[Dataset entries]
::::::::

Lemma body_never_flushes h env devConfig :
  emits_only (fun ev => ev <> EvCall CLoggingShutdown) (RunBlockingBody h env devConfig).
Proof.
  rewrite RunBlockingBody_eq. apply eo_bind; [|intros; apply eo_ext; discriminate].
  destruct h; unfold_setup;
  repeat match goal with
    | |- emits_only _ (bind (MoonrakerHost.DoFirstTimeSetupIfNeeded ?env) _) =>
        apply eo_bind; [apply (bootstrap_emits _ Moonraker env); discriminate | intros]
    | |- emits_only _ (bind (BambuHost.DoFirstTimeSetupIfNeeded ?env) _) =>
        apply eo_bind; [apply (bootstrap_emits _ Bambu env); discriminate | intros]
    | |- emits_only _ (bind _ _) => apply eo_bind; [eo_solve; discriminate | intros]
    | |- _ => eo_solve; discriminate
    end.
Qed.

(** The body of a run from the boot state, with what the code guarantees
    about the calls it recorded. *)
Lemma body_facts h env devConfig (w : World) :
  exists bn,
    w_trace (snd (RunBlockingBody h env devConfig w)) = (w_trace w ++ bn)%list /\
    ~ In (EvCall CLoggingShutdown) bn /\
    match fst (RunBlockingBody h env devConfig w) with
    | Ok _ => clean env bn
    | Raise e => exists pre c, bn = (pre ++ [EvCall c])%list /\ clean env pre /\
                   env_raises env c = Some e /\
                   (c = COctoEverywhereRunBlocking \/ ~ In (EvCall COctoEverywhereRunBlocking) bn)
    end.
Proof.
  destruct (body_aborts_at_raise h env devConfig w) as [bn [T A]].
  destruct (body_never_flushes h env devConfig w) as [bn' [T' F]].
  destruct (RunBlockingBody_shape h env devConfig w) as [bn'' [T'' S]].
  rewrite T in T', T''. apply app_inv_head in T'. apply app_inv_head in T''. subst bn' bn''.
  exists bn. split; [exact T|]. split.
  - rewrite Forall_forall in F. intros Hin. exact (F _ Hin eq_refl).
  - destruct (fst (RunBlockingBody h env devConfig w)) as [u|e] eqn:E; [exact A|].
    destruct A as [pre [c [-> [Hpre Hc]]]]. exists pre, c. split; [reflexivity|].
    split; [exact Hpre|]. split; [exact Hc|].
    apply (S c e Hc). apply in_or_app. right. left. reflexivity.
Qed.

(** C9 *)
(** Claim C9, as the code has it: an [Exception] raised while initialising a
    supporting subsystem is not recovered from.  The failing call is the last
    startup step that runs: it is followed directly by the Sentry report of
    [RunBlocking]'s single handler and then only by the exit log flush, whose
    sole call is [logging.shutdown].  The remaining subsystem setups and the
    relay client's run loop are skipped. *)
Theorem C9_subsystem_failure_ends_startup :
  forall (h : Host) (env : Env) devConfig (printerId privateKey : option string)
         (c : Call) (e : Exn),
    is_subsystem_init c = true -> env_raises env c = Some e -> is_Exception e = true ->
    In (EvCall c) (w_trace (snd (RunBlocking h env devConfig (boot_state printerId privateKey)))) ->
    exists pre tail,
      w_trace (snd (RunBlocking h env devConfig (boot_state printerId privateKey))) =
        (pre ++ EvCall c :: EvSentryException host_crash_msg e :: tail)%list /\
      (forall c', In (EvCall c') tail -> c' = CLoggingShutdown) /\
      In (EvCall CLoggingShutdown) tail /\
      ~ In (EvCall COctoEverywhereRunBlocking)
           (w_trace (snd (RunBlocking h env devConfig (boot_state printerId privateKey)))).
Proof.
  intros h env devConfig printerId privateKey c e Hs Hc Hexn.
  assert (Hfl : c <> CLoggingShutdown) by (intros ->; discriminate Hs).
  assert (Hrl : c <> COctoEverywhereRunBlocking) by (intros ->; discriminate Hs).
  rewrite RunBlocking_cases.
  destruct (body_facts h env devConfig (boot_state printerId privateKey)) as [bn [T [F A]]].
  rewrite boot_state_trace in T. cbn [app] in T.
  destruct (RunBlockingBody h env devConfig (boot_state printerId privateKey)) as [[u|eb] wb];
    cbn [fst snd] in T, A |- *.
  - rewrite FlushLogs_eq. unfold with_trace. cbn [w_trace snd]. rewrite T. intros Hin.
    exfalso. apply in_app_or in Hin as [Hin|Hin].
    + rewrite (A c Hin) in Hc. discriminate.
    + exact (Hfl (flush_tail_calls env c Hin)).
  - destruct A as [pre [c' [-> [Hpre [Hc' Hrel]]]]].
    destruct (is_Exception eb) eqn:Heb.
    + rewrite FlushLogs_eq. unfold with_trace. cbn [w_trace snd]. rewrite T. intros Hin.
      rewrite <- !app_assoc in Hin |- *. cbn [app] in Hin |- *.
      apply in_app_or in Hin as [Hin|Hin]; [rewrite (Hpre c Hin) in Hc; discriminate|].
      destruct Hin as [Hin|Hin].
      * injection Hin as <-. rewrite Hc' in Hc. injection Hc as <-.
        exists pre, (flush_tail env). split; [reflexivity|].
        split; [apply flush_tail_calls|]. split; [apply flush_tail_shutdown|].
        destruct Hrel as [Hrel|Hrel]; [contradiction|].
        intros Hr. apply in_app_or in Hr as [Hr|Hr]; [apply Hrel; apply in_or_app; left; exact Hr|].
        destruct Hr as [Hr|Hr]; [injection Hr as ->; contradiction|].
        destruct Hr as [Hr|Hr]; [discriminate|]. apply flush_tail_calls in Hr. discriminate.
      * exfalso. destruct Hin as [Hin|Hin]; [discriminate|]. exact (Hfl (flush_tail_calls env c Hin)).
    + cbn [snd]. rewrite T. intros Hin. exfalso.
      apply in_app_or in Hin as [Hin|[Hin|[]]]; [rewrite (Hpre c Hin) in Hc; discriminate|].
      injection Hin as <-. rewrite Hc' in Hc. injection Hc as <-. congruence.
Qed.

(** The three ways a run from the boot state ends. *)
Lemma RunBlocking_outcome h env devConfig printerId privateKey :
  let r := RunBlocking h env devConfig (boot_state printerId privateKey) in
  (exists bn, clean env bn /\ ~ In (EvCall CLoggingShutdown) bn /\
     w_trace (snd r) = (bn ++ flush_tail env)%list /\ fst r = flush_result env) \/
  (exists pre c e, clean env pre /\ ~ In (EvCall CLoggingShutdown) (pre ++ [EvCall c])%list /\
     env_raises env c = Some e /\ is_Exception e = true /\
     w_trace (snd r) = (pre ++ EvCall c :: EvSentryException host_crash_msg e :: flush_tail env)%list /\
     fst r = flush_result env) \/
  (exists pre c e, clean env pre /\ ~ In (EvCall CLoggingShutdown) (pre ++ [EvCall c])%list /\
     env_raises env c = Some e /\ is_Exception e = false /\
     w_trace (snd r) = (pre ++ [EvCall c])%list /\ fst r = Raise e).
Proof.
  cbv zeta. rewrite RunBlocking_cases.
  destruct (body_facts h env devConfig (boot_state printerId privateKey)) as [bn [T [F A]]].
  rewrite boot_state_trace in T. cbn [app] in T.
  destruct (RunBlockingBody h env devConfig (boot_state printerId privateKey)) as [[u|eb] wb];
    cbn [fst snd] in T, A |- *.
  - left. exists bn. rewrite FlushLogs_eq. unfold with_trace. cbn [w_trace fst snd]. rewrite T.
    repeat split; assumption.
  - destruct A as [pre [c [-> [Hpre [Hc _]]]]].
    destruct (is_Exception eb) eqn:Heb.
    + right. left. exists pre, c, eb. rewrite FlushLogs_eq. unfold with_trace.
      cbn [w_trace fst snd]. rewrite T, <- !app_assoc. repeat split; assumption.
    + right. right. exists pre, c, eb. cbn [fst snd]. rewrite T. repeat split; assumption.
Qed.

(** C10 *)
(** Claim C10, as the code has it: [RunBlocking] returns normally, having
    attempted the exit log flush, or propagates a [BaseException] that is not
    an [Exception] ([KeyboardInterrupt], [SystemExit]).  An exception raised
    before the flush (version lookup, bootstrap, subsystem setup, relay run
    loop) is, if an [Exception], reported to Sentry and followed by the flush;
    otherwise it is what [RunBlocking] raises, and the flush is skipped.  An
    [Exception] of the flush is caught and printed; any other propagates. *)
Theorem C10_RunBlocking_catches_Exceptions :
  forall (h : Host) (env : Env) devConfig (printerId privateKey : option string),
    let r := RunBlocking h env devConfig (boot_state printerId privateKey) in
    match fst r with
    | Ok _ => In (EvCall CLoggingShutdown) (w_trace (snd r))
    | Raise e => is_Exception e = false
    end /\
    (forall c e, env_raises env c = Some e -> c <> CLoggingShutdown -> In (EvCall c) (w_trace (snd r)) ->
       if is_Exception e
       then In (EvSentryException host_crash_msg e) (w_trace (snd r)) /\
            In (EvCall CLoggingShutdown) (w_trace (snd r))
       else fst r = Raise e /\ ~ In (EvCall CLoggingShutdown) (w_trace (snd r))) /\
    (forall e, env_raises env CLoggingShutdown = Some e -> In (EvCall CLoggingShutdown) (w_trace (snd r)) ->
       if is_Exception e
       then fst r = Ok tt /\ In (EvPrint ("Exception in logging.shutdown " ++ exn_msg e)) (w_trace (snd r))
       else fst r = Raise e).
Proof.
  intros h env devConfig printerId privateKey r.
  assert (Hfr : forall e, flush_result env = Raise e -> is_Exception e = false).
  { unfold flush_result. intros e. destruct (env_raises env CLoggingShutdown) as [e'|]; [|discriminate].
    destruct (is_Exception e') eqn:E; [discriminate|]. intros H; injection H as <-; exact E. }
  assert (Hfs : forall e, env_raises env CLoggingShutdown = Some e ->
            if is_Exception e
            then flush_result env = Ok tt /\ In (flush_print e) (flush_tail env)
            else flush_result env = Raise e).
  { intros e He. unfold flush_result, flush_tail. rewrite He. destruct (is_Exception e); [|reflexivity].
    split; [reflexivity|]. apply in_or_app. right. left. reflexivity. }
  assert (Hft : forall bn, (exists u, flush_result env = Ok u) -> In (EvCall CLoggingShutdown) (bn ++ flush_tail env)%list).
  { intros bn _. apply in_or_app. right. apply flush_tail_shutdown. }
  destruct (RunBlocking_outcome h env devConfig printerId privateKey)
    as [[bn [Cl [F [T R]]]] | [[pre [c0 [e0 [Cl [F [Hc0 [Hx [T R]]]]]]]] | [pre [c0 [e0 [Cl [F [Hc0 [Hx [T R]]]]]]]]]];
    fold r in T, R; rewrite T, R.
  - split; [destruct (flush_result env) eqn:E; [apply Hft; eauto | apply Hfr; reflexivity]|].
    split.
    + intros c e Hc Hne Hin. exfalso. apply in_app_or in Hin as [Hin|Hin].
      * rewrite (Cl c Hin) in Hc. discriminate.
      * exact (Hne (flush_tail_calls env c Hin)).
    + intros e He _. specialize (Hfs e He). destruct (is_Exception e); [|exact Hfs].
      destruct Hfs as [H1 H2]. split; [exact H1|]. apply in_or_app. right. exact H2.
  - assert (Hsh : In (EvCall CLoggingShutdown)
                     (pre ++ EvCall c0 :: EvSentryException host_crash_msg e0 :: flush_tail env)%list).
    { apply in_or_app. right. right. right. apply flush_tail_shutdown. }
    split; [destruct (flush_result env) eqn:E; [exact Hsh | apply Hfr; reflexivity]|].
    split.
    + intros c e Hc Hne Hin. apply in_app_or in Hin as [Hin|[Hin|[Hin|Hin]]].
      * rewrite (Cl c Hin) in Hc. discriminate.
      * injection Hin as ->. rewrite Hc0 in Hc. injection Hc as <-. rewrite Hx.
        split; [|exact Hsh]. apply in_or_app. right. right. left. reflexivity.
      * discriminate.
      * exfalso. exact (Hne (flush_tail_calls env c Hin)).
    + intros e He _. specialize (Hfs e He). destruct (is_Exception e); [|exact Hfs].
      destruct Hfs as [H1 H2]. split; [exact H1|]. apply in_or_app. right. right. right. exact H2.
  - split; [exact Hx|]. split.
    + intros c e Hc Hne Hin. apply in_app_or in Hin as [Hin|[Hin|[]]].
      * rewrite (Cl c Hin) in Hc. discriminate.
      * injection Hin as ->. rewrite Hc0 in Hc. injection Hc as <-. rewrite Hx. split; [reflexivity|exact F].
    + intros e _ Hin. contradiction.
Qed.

::::::::

The answer is the records above restated word for word from their opening line through the line that holds "repeat match goal with", both included, and nothing else.

(WRITTEN ANSWER)
Lemma body_never_flushes h env devConfig :
  emits_only (fun ev => ev <> EvCall CLoggingShutdown) (RunBlockingBody h env devConfig).
Proof.
  rewrite RunBlockingBody_eq. apply eo_bind; [|intros; apply eo_ext; discriminate].
  destruct h; unfold_setup;
  repeat match goal with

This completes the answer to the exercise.